**Work request:** Find and return every line of the data that contains the word "exact".

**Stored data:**
Lemma fail_owned_post k k' code message guard now s o t :
  answers guard → runs (XS.coding s) o t → Ses.id o = k → Turn.id t = k' → fits 64 code = true →
  ∃ b s', fail_owned_coding_turn k k' code message guard now s = (Ret b, s') ∧
    if (b : bool) then has_turn k' TurnFailed (Some code) (XS.coding s') ∧ has_session k SFailed (XS.coding s')
    else XS.coding s' = XS.coding s.
Proof.
  intros A (F & Hs & Ht & Hr) <- <- Hf. destruct (A s) as (b & s1 & E1 & Ec).
  unfold fail_owned_coding_turn, transaction. rewrite (bind_run _ _ _ _ _ E1).
  destruct b; cbn [negb]; [|by exists false, s1]. rewrite <- Ec in F, Ht. unfold Coding.get_for_update.
  erewrite bind_run by apply on_coding_reads. cbv beta.
  erewrite bind_run by apply on_coding_reads. cbv beta.
  destruct F as [F1 F2]. rewrite F1, Ht. cbn [mbind option_bind]. rewrite Hr. cbn [negb bool_decide].
  rewrite bool_decide_true by done. cbn [negb].
  destruct (fail_turn_runs o t code message now (XS.coding s1)) as (o' & c' & E & T & S); [by split|done..|].
  unfold on_coding. m_unfold. rewrite E. exists true. eexists. split; [reflexivity|]. done.
Qed.

Lemma settle_post o t degraded report secrets guard run s :
  answers guard → runs (XS.coding s) o t →
  match settle_turn o t degraded report secrets guard run s with
  | (Ret (Some result), s') => job_post (Ses.id o) (Turn.id t) (JobDone result) (XS.coding s')
  | (_, s') => XS.coding s' = XS.coding s
  end.
Proof.
  intros A R. destruct (A s) as (b & s1 & E1 & Ec). unfold settle_turn, transaction.
  rewrite (bind_run _ _ _ _ _ E1). destruct b; cbn [negb]; [|done].
  unfold coding_cancel_requested, on_coding. m_unfold. set (cancelled := _ && _).
  match goal with |- context [write_turn ?a ?b ?c ?d ?e ?f ?g ?h ?i] =>
    destruct (write_turn a b c d e f g h i) as [[[o' t']|e'] c'] eqn:E end; [|done].
  apply write_turn_ret in E as (Ht & Ei & Es & Hs). cbn [job_post co_status].
  exists (final_turn cancelled report secrets).1, (final_turn cancelled report secrets).2.
  match goal with |- context [has_turn _ _ _ ?x] => assert (Hc : x = c') by (by destruct (redis_up run 4)) end.
  rewrite Hc. split; [|split; [exact Ht|]].
  - unfold final_turn, turn_end. cbn [te_status]. by destruct cancelled, (tr_failed report); split.
  - rewrite Es in Hs. split; [exact Hs|]. by destruct cancelled.
Qed.

Context (container_text : json → string) (exn_text : exn → string).
Context (sandbox_hash : string → string) (limits : Z * Z) (virtual_path_prefix : string).
Context (configured_timeout configured_lease : Z) (isoformat : datetime → string).
Context (project_overrides : string → string → option json) (run_agent_config : string → option json).
Context (coding_environment : option json → string → option string → string →
                              outcome (list (string * string) * option string)).

(** The other transactions change leases, sandboxes, signals and the world, but no coding table. *)
Definition calm (run : Run) : Prop := ∀ n s, XS.coding (others run n s) = XS.coding s.

Lemma still_prepare sv agent_config fresh now :
  keeps XS.coding (prepare sandbox_hash limits project_overrides coding_environment sv agent_config fresh now
                   : M Store (list string)).
Proof.
  unfold prepare. repeat first [progress (intros; cbv beta zeta) | apply keeps_bind | done
                               | apply still_sandboxes | case_match].
Qed.

(** A step that leaves the tables alone. *)
Lemma post_bind {A C} (m : M Store A) (k : A → M Store C) (post : outcome C → CodingDB → Prop) s :
  keeps XS.coding m → (∀ e s1, XS.coding s1 = XS.coding s → post (Raise e) (XS.coding s1)) →
  (∀ a s1, XS.coding s1 = XS.coding s → post (k a s1).1 (XS.coding (k a s1).2)) →
  post ((m ≫= k) s).1 (XS.coding ((m ≫= k) s).2).
Proof.
  intros Km Kr Kk. specialize (Km s). unfold mbind, M_bind.
  destruct (m s) as [[a|e] s1]; cbn [snd] in Km; [by apply Kk|by apply Kr].
Qed.

Lemma tail_post sv o t executor task plan_only secrets guard run s :
  calm run → answers guard → runs (XS.coding s) o t →
  match execute_turn_tail container_text exn_text virtual_path_prefix configured_timeout
          sv o t executor task plan_only secrets guard run s with
  | (Ret (Some result), s') => job_post (Ses.id o) (Turn.id t) (JobDone result) (XS.coding s')
  | (_, s') => XS.coding s' = XS.coding s
  end.
Proof.
  intros C A R. unfold execute_turn_tail.
  set (post := λ (r : outcome (option CodingTurnOutcome)) c,
    match r with
    | Ret (Some result) => job_post (Ses.id o) (Turn.id t) (JobDone result) c
    | _ => c = XS.coding s
    end).
  match goal with |- match ?m s with _ => _ end =>
    enough (Q : post (m s).1 (XS.coding (m s).2)) by (by destruct (m s) as [[[r|]|e] s']) end.
  apply (post_bind _ _ post); [by apply keeps_modify|done|]. intros _ s1 E1.
  apply (post_bind _ _ post); [|intros; unfold post; congruence|].
  { unfold state_missing. case_match; [done|]. apply keeps_bind; [apply still_outside|done]. }
  intros degraded s2 E2. cbv zeta.
  apply (post_bind _ _ post); [done|intros; unfold post; congruence|]. intros adapter s3 E3.
  apply (post_bind _ _ post); [done|intros; unfold post; congruence|]. intros workdir s4 E4.
  apply (post_bind _ _ post); [|intros; unfold post; congruence|].
  { unfold run_command. apply keeps_bind; [|done]. intros s0. unfold attempt.
    match goal with |- context [on_outside ?m s0] => assert (Z := still_outside m s0); by destruct (on_outside m s0) end. }
  intros x s5 E5. apply (post_bind _ _ post); [by apply keeps_modify|intros; unfold post; congruence|]. intros _ s6 E6.
  apply (post_bind _ _ post); [done|intros; unfold post; congruence|]. intros events s7 E7.
  assert (E : XS.coding s7 = XS.coding s) by congruence. rewrite <- E in R.
  match goal with |- context [settle_turn ?a ?b ?c ?d ?e ?f ?g] =>
    assert (S := settle_post a b c d e f g s7 A R); revert S; destruct (settle_turn a b c d e f g s7) as [[[r|]|e'] s'] end;
    unfold post; cbn [fst snd]; congruence || done.
Qed.

Lemma fail_post k k' code e guard run s o t :
  calm run → answers guard → runs (XS.coding s) o t → Ses.id o = k → Turn.id t = k' → fits 64 code = true →
  ∃ r s', job_fail k k' code e guard run s = (Ret r, s') ∧ job_post k k' r (XS.coding s').
Proof.
  intros C A R Ek Et Hf. unfold job_fail.
  erewrite bind_run by reflexivity. rewrite <- (C 5%nat s) in R.
  destruct (fail_owned_post k k' code ("编码 turn 准备或执行失败：" ++ exn_type e)%string guard (clock run 5)
              (others run 5 s) o t A R Ek Et Hf) as (b & s' & E & Q).
  rewrite (bind_run _ _ _ _ _ E). eexists _, s'. split; [reflexivity|].
  destruct b; [done|]. split; [done|]. exists o, t. by rewrite Q.
Qed.
(* ===== verification/Multica.v ===== *)
(** The Multica channel ([delegation/multica.py], in [Executors.v]) against its service: [search]
    and [create] as the service answers them, an in-memory service that does so, and what a
    dispatch that is repeated creates. *)

From stdpp Require Import prelude gmap strings list fin_maps pretty.
From Stdlib Require Import ZArith Lia Ascii.
From S2P Require Import Prelude PyLib SandboxScope Shell CodingAdapters Coding Executors.
Local Open Scope Z_scope.

(** * The service *)

(** A search finds the issues whose description has the words, unless there are more than asked
    for; a creation that succeeds adds one issue, and one whose answer is lost may have. *)
Class MulticaService (W : Type) `{MulticaClient W} := {
  issues : W → list MulticaIssue;
  search_answers words limit w :
    ∃ r, search_issues words limit w = (r, w)
      ∧ ∀ l, r = Ret l →
          (∀ i, i ∈ l → i ∈ issues w)
          ∧ ((length (List.filter (λ i, occurs words (i_description i)) (issues w)) ≤ limit)%nat →
             ∀ i, i ∈ issues w → occurs words (i_description i) = true → i ∈ l);
  create_adds title description w :
    let '(r, w') := create_issue title description w in
    match r with
    | Ret i => i_description i = description ∧ issues w' = i :: issues w
    | Raise _ => issues w' = issues w ∨ ∃ i, i_description i = description ∧ issues w' = i :: issues w
    end
}.

(** * Texts *)

Lemma prefix_app_inv a b t : String.prefix (a ++ b) t = true → String.prefix a t = true.
Proof.
  revert t. induction a as [|c a IH]; intros t; [by destruct t|].
  destruct t as [|d t]; [done|]. rewrite append_cons. cbn [String.prefix].
  destruct (ascii_dec c d); [apply IH|done].
Qed.

Lemma occurs_app_l w s : String.prefix w s = true → occurs w s = true.
Proof. intros E. destruct s; cbn [occurs]; by rewrite E. Qed.

Lemma occurs_skip a b t : String.prefix (a ++ b) t = true → occurs b t = true.
Proof.
  revert t. induction a as [|c a IH]; intros t E; [by apply occurs_app_l|].
  destruct t as [|d t]; [done|]. rewrite append_cons in E. cbn [String.prefix] in E.
  destruct (ascii_dec c d); [|done]. cbn [occurs]. by rewrite (IH t E), orb_true_r.
Qed.

(** An issue with the marker has the operation id. *)
Lemma marker_has_id operation_id t :
  occurs (operation_marker operation_id) t = true → occurs operation_id t = true.
Proof.
  induction t as [|c t IH]; cbn [occurs]; rewrite orb_true_iff; intros [E|E].
  - unfold operation_marker in E. by apply occurs_skip in E.
  - done.
  - unfold operation_marker in E. rewrite append_assoc in E.
    by apply occurs_skip in E.
  - by rewrite IH, orb_true_r.
Qed.

Lemma prefix_app a b : String.prefix a (a ++ b) = true.
Proof.
  induction a as [|c a IH]; [by destruct b|]. rewrite append_cons. cbn [String.prefix].
  by destruct (ascii_dec c c).
Qed.

Lemma description_marked container_text request :
  occurs (operation_marker (Dreq.operation_id request)) (description_for container_text request) = true.
Proof. apply occurs_app_l. unfold description_for. cbn [str_concat app]. apply prefix_app. Qed.

(** * Repeated dispatches *)

Section service.
Context {W : Type} `{Client : MulticaClient W, Svc : !MulticaService W} (container_text : json → string).

(** The issues of an operation and those a search for it finds. *)
Definition marked (operation_id : string) (w : W) : list MulticaIssue :=
  List.filter (λ i, matches_marker i operation_id) (issues w).
Definition found (operation_id : string) (w : W) : list MulticaIssue :=
  List.filter (λ i, occurs operation_id (i_description i)) (issues w).

(** A dispatch as often as the caller likes; an attempt may raise before or after the creation. *)
Fixpoint dispatch_again (n : nat) (request : DelegationRequest) (w : W) : W :=
  match n with
  | O => w
  | S n => dispatch_again n request (multica_dispatch container_text request w).2
  end.

Lemma find_answers operation_id w :
  ∃ r, find_by_operation operation_id w = (r, w)
    ∧ ∀ o, r = Ret o →
        match o with
        | Some i => i ∈ marked operation_id w
        | None => (length (found operation_id w) ≤ 20)%nat → marked operation_id w = []
        end.
Proof.
  destruct (search_answers operation_id 20 w) as (r & E & H). unfold find_by_operation. m_unfold.
  rewrite E. destruct r as [l|e]; [|by eexists]. destruct (H l eq_refl) as [Hin Hall].
  eexists. split; [done|]. intros o [= <-].
  destruct (List.filter _ l) as [|i l'] eqn:F; cbn [head].
  - intros Hn. unfold marked.
    destruct (List.filter (λ i, matches_marker i operation_id) (issues w)) as [|i l'] eqn:G; [done|].
    assert (Hi : In i (List.filter (λ i, matches_marker i operation_id) (issues w))) by (rewrite G; by left).
    apply filter_In in Hi as [Hi Hm].
    assert (Hl : i ∈ l) by (apply Hall; [done|by apply list_elem_of_In|by apply marker_has_id]).
    assert (Hc : In i []); [|done]. rewrite <- F. apply filter_In. split; [by apply list_elem_of_In|done].
  - assert (Hi : In i (List.filter (λ issue, matches_marker issue operation_id) l)) by (rewrite F; by left).
    apply filter_In in Hi as [Hi Hm]. unfold marked. apply list_elem_of_In, filter_In.
    split; [|done]. apply list_elem_of_In, Hin, list_elem_of_In, Hi.
Qed.

(** One dispatch: it answers with the operation's issue, having created it if there was none. *)
Lemma dispatch_once request w :
  let op := Dreq.operation_id request in
  (length (found op w) ≤ 20)%nat →
  let '(r, w') := multica_dispatch container_text request w in
  (issues w' = issues w
   ∨ marked op w = [] ∧ ∃ i, i_description i = description_for container_text request
                             ∧ issues w' = i :: issues w)
  ∧ ∀ h, r = Ret h → ∃ i, i ∈ marked op w' ∧ h = multica_handle op i.
Proof.
  intros op Hn. unfold multica_dispatch. m_unfold. fold op.
  destruct (find_answers op w) as (r & E & H). rewrite E.
  destruct r as [[i|]|e]; [| |split; [by left|done]].
  { split; [by left|]. intros h [= <-]. exists i. by split; [apply (H (Some i))|]. }
  specialize (H None eq_refl Hn).
  pose proof (create_adds (title_from_task (Dreq.task request)) (description_for container_text request) w) as C.
  destruct (create_issue _ _ w) as [[i|e] w'].
  - destruct C as [Hd Hi]. split; [right; eauto|]. intros h [= <-]. exists i. split; [|done].
    unfold marked. rewrite Hi. cbn [List.filter]. unfold matches_marker at 1.
    subst op. rewrite Hd, description_marked. by left.
  - split; [|done]. destruct C as [Hi|(i & Hd & Hi)]; [by left|right; eauto].
Qed.

(** What an attempt keeps: at most one issue, found by the next search. *)
Definition findable (operation_id : string) (w : W) : Prop :=
  (length (found operation_id w) ≤ 20)%nat ∧ (length (marked operation_id w) ≤ 1)%nat
  ∧ (marked operation_id w = [] → (length (found operation_id w) < 20)%nat).

Lemma attempt_keeps request w :
  let op := Dreq.operation_id request in
  let w' := (multica_dispatch container_text request w).2 in
  findable op w →
  findable op w'
  ∧ ∀ other, occurs (operation_marker other) (description_for container_text request) = false →
      marked other w' = marked other w.
Proof.
  intros op w' (H1 & H2 & H3). subst w'. pose proof (dispatch_once request w H1) as D. fold op in D.
  destruct (multica_dispatch container_text request w) as [r w1]. cbn [snd].
  destruct D as [[Hi|(Hn & i & Hd & Hi)] _]; unfold findable, marked, found in *; rewrite Hi; [done|].
  assert (Hm : matches_marker i op = true).
  { unfold matches_marker. rewrite Hd. apply description_marked. }
  cbn [List.filter]. rewrite Hm, (marker_has_id op _ Hm), Hn. cbn [length].
  specialize (H3 Hn). split; [split; [lia|done]|].
  intros other Ho. assert (Hm' : matches_marker i other = false).
  { unfold matches_marker. by rewrite Hd. }
  by rewrite Hm'.
Qed.

Lemma attempts_keep n request w :
  let op := Dreq.operation_id request in
  findable op w →
  findable op (dispatch_again n request w)
  ∧ ∀ other, occurs (operation_marker other) (description_for container_text request) = false →
      marked other (dispatch_again n request w) = marked other w.
Proof.
  cbn zeta. revert w. induction n as [|n IH]; intros w Hw; [done|]. cbn [dispatch_again].
  destruct (attempt_keeps request w Hw) as [Hw1 E1]. destruct (IH _ Hw1) as [Hw2 E2].
  split; [done|]. intros other Ho. by rewrite E2, E1.
Qed.

End service.

(** * A service in memory *)

Section memory.

(** Issue numbers count up; the newest issue is first. *)
Definition memory_issue (n : nat) (title description : string) : MulticaIssue := {|
  i_id := pretty n; i_identifier := ("YUA-" ++ pretty n)%string; i_title := title;
  i_description := description; i_status := "todo"; i_url := None;
  i_updated_at := Some "2026-01-01T00:00:00+00:00" |}.

#[global] Instance memory_client : MulticaClient (list MulticaIssue) := {
  create_issue title description := λ w,
    let i := memory_issue (S (length w)) title description in (Ret i, i :: w);
  get_issue ref := λ w,
    match List.find (λ i, bool_decide (i_identifier i = ref)) w with
    | Some i => (Ret i, w)
    | None => (Raise (DelegationError "multica_request_failed" "HTTP 404"), w)
    end;
  search_issues words limit := λ w,
    (Ret (take limit (List.filter (λ i, occurs words (i_description i)) w)), w);
  list_issues limit offset := λ w, (Ret (take limit (drop offset w)), w)
}.

#[global] Instance memory_service : MulticaService (list MulticaIssue).
Proof.
  refine {| issues := λ w, w |}.
  - intros words limit w. eexists. split; [done|]. intros l [= <-]. split.
    + intros i Hi. apply elem_of_take in Hi as (k & Hk & _).
      apply list_elem_of_lookup_2, list_elem_of_In, filter_In in Hk as [Hk _]. by apply list_elem_of_In.
    + intros Hn i Hi Ho. rewrite take_ge by done. apply list_elem_of_In, filter_In.
      split; [by apply list_elem_of_In|done].
  - intros title description w. done.
Defined.
End memory.

Definition demo_request (operation_id : string) : DelegationRequest := {|
  Dreq.operation_id := operation_id; Dreq.project_id := "p1"; Dreq.task := "write the report";
  Dreq.initiator_run_id := Some "run-1"; Dreq.context_refs := []; Dreq.budget := [];
  Dreq.metadata := [] |}.


(** An operation whose id begins with another's is taken for it. *)
Lemma marker_of_longer_operation :
  matches_marker (memory_issue 1 "" (operation_marker "op-12")) "op-1" = true.
Proof. by vm_compute. Qed.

**Expected output:**
  rewrite Hc. split; [|split; [exact Ht|]].
  - rewrite Es in Hs. split; [exact Hs|]. by destruct cancelled.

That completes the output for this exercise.